▶ _Supplied data_:
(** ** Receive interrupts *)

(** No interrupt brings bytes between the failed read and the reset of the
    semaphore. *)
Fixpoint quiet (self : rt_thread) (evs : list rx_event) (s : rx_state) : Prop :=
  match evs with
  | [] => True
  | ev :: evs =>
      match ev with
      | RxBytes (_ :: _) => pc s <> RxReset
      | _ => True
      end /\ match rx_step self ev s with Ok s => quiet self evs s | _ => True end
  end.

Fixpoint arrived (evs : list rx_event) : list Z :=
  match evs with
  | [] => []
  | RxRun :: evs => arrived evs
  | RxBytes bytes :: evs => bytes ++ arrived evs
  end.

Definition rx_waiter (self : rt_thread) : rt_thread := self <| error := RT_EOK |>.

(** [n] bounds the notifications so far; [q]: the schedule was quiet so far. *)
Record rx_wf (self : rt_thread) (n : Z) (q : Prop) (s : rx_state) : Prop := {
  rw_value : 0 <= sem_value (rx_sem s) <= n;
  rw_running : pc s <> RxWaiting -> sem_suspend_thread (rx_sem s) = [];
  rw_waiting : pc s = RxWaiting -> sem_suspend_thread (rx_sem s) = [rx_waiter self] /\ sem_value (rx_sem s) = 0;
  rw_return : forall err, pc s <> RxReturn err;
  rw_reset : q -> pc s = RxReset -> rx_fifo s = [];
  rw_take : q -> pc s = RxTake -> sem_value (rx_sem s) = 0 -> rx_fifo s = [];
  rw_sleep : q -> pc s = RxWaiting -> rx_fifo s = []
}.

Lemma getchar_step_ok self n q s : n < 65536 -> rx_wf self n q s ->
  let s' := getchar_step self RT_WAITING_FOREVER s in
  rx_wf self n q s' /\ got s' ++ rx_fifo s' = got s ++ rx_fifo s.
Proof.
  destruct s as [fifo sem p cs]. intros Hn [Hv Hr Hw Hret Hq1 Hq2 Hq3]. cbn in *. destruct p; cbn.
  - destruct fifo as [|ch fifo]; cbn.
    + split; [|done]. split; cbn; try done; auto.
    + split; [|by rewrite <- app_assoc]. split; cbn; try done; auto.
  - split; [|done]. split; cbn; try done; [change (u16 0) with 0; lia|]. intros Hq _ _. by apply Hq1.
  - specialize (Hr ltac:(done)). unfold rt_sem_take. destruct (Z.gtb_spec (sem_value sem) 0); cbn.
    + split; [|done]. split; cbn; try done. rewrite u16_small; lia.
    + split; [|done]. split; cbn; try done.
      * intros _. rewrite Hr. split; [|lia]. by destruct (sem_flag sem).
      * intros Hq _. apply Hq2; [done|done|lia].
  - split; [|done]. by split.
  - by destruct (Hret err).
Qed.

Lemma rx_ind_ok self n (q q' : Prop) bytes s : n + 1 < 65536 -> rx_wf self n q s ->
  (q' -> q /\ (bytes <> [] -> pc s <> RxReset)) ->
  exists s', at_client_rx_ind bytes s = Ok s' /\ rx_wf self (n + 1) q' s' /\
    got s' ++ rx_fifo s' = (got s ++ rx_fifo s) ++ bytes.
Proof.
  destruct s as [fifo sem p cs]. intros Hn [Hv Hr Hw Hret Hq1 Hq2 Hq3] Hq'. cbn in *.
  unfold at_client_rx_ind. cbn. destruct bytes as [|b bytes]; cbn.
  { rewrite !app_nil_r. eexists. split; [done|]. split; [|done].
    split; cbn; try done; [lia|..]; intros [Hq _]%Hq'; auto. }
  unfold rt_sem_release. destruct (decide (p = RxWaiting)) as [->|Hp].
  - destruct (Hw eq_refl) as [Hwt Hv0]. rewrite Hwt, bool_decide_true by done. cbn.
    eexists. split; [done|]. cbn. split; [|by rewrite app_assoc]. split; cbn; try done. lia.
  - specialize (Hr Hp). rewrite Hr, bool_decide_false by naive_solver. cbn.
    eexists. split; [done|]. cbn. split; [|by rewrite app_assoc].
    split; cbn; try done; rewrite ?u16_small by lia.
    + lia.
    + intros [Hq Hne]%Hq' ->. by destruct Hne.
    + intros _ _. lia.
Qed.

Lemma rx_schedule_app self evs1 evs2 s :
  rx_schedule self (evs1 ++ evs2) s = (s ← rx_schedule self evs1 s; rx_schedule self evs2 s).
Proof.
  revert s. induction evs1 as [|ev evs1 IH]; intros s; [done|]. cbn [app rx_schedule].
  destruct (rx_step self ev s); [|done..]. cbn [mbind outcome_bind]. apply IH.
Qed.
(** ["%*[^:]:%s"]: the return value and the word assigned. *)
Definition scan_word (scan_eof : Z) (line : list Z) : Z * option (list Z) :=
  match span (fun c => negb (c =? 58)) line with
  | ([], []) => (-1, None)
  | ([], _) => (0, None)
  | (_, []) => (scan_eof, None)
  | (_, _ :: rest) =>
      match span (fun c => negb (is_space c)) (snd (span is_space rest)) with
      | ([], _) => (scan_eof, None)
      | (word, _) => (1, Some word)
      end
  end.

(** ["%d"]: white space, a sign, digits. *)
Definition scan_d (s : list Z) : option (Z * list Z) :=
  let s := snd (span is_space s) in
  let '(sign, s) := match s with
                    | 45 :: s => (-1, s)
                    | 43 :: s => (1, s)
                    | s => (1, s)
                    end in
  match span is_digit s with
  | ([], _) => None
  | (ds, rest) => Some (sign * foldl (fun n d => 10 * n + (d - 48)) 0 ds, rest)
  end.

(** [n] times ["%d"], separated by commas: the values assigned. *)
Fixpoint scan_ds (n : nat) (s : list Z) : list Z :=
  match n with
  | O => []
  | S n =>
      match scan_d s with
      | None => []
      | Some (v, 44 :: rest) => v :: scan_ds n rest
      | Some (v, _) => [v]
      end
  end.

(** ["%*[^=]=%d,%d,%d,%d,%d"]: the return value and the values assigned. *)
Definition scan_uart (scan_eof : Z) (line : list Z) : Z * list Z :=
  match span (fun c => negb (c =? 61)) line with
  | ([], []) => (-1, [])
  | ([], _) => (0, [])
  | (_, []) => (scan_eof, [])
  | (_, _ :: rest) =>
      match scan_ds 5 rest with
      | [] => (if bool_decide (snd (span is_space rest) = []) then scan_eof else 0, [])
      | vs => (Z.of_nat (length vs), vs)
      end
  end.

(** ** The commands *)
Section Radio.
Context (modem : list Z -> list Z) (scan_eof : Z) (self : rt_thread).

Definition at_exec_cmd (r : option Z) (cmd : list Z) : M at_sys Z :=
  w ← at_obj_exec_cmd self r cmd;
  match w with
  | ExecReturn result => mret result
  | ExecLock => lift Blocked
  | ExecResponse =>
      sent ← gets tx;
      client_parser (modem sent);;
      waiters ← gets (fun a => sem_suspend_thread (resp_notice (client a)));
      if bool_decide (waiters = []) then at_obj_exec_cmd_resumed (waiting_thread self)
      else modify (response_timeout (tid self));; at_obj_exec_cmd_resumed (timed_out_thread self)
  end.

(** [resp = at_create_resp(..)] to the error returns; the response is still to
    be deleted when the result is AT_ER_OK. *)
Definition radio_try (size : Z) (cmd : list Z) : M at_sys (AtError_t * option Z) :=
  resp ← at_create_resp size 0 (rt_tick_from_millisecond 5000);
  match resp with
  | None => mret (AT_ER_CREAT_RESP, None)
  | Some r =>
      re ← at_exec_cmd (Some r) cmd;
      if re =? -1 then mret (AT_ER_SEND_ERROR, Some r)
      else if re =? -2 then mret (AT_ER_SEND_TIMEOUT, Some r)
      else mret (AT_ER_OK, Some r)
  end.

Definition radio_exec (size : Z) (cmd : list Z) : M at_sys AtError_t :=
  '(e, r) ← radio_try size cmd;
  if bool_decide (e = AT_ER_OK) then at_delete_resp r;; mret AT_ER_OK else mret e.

▶ _Work to complete_:
Every line in the data above that contains the word "arrived" should be copied.

▶ _Answer to this task_:
Fixpoint arrived (evs : list rx_event) : list Z :=
  | RxRun :: evs => arrived evs
  | RxBytes bytes :: evs => bytes ++ arrived evs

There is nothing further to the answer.